● **Work required**
From the line that contains "(** [r] is the" to the last line of the data, every line is to be transcribed exactly; no other line is to be included.

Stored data
★ ★ ★ ★ ★
Definition ip_route_clear (t : ip_forward_table) (e : ip_route_entry) : ip_route_entry * ip_forward_table :=
  ({| re_flags := re_flags e; re_dest_ip := re_dest_ip e; re_gateway_ip := re_gateway_ip e; re_iface := None |},
   match re_iface e with
   | Some i => {| zones := zones t; iface_refs := netdev_put (iface_refs t) i |}
   | None => t
   end).

(** * The sockets of the address family *)

Record ip_lookup : Type := {
  lk_proto : Z;
  lk_src_addr : Z;
  lk_src_port : Z;
  lk_dest_addr : Z;
  lk_dest_port : Z;
}.

(** One address or port of a socket against the packet's: zero matches
    anything, a match of a nonzero value counts one point. *)
Definition score_field (score : Z) (bound got : Z) : option Z :=
  if negb (bound =? 0) then if bound =? got then Some (score + 1) else None else Some score.

Definition lookup_score (s addr : ip_lookup) : option Z :=
  if negb (lk_proto s =? lk_proto addr) then None
  else
    score ← score_field 0 (lk_src_port s) (lk_src_port addr);
    score ← score_field score (lk_src_addr s) (lk_src_addr addr);
    score ← score_field score (lk_dest_port s) (lk_dest_port addr);
    score_field score (lk_dest_addr s) (lk_dest_addr addr).

(** [socks]: the sockets in list order, each a number with what it is bound to. *)
Fixpoint find_socket_from (socks : list (nat * ip_lookup)) (addr : ip_lookup) (total_max_score : Z)
    (ret : option nat) (maxscore : Z) : option nat :=
  match socks with
  | [] => ret
  | (s, rt) :: socks' =>
      match lookup_score rt addr with
      | None => find_socket_from socks' addr total_max_score ret maxscore
      | Some score =>
          if score =? total_max_score then Some s
          else if score <=? maxscore then find_socket_from socks' addr total_max_score ret maxscore
          else find_socket_from socks' addr total_max_score (Some s) score
      end
  end.

Record address_family_ip : Type := { af_sockets : list (nat * ip_lookup); sock_refs : gmap nat Z }.

Definition socket_dup (refs : gmap nat Z) (s : nat) : gmap nat Z := <[s := default 0 (refs !! s) + 1]> refs.
Definition socket_put (refs : gmap nat Z) (s : nat) : gmap nat Z := <[s := default 0 (refs !! s) - 1]> refs.

Definition ipaf_find_socket (af : address_family_ip) (addr : ip_lookup) (total_max_score : Z)
  : option nat * address_family_ip :=
  match find_socket_from (af_sockets af) addr total_max_score None 0 with
  | Some s => (Some s, {| af_sockets := af_sockets af; sock_refs := socket_dup (sock_refs af) s |})
  | None => (None, af)
  end.

Definition ipaf_add_socket (af : address_family_ip) (s : nat) (rt : ip_lookup) : address_family_ip :=
  {| af_sockets := af_sockets af ++ [(s, rt)]; sock_refs := socket_dup (sock_refs af) s |}.

Definition ipaf_remove_socket (af : address_family_ip) (s : nat) : address_family_ip :=
  if bool_decide (s ∈ (af_sockets af).*1)
  then {| af_sockets := filter (fun e => e.1 <> s) (af_sockets af); sock_refs := socket_put (sock_refs af) s |}
  else af.

(** * The longest prefix wins *)

Section lookup_proofs.
  Context (up : Z -> bool).

Definition no_match (z : ip_forward_zone) (dest_ip : Z) : Prop :=
  forall r, r ∈ route_list z -> route_matches up (zone_mask z) dest_ip r = false.

(** [r] is the first route of the zone that matches. *)
Definition first_match (z : ip_forward_zone) (dest_ip : Z) (r : ip_forward_route) : Prop :=
  exists before after, route_list z = before ++ r :: after /\
    route_matches up (zone_mask z) dest_ip r = true /\
    forall r', r' ∈ before -> route_matches up (zone_mask z) dest_ip r' = false.

Lemma find_route_some zs d r :
  find_route up zs d = Some r ->
  exists before z after, zs = before ++ z :: after /\ first_match z d r /\ forall z', z' ∈ before -> no_match z' d.
Proof.
  induction zs as [|z zs IH]; intros H; cbn [find_route] in H; [done|].
  destruct (list_find _ (route_list z)) as [[i r']|] eqn:E; simpl in H.
  - injection H as ->. apply list_find_Some in E as (Hl & Hm & Hb).
    exists [], z, zs. split_and!; [done | | by intros z' ?%elem_of_nil].
    exists (take i (route_list z)), (drop (S i) (route_list z)). split_and!; [|done|].
    + by rewrite take_drop_middle.
    + intros r' (j & Hj)%list_elem_of_lookup. apply not_true_is_false.
      apply lookup_take_Some in Hj as [Hj Hlt]. by eapply Hb.
  - apply list_find_None in E. destruct (IH H) as (before & z' & after & -> & Hf & Hb).
    exists (z :: before), z', after. split_and!; [done | done |].
    intros z'' [->|Hin]%elem_of_cons; [|auto]. intros r' Hin. apply not_true_is_false.
    rewrite Forall_forall in E. by apply E.
Qed.

Lemma find_route_none zs d : find_route up zs d = None -> forall z, z ∈ zs -> no_match z d.
Proof.
  induction zs as [|z zs IH]; intros H z' Hin; cbn [find_route] in H; [by apply elem_of_nil in Hin|].
  destruct (list_find _ (route_list z)) as [[i r']|] eqn:E; simpl in H; [done|].
  apply elem_of_cons in Hin as [->|Hin]; [|auto]. apply list_find_None in E. rewrite Forall_forall in E.
  intros r Hr. apply not_true_is_false. by apply E.
Qed.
★ ★ ★ ★ ★
● **Answer box**
(** [r] is the first route of the zone that matches. *)
Definition first_match (z : ip_forward_zone) (dest_ip : Z) (r : ip_forward_route) : Prop :=
  exists before after, route_list z = before ++ r :: after /\
    route_matches up (zone_mask z) dest_ip r = true /\
    forall r', r' ∈ before -> route_matches up (zone_mask z) dest_ip r' = false.

Lemma find_route_some zs d r :
  find_route up zs d = Some r ->
  exists before z after, zs = before ++ z :: after /\ first_match z d r /\ forall z', z' ∈ before -> no_match z' d.
Proof.
  induction zs as [|z zs IH]; intros H; cbn [find_route] in H; [done|].
  destruct (list_find _ (route_list z)) as [[i r']|] eqn:E; simpl in H.
  - injection H as ->. apply list_find_Some in E as (Hl & Hm & Hb).
    exists [], z, zs. split_and!; [done | | by intros z' ?%elem_of_nil].
    exists (take i (route_list z)), (drop (S i) (route_list z)). split_and!; [|done|].
    + by rewrite take_drop_middle.
    + intros r' (j & Hj)%list_elem_of_lookup. apply not_true_is_false.
      apply lookup_take_Some in Hj as [Hj Hlt]. by eapply Hb.
  - apply list_find_None in E. destruct (IH H) as (before & z' & after & -> & Hf & Hb).
    exists (z :: before), z', after. split_and!; [done | done |].
    intros z'' [->|Hin]%elem_of_cons; [|auto]. intros r' Hin. apply not_true_is_false.
    rewrite Forall_forall in E. by apply E.
Qed.

Lemma find_route_none zs d : find_route up zs d = None -> forall z, z ∈ zs -> no_match z d.
Proof.
  induction zs as [|z zs IH]; intros H z' Hin; cbn [find_route] in H; [by apply elem_of_nil in Hin|].
  destruct (list_find _ (route_list z)) as [[i r']|] eqn:E; simpl in H; [done|].
  apply elem_of_cons in Hin as [->|Hin]; [|auto]. apply list_find_None in E. rewrite Forall_forall in E.
  intros r Hr. apply not_true_is_false. by apply E.
Qed.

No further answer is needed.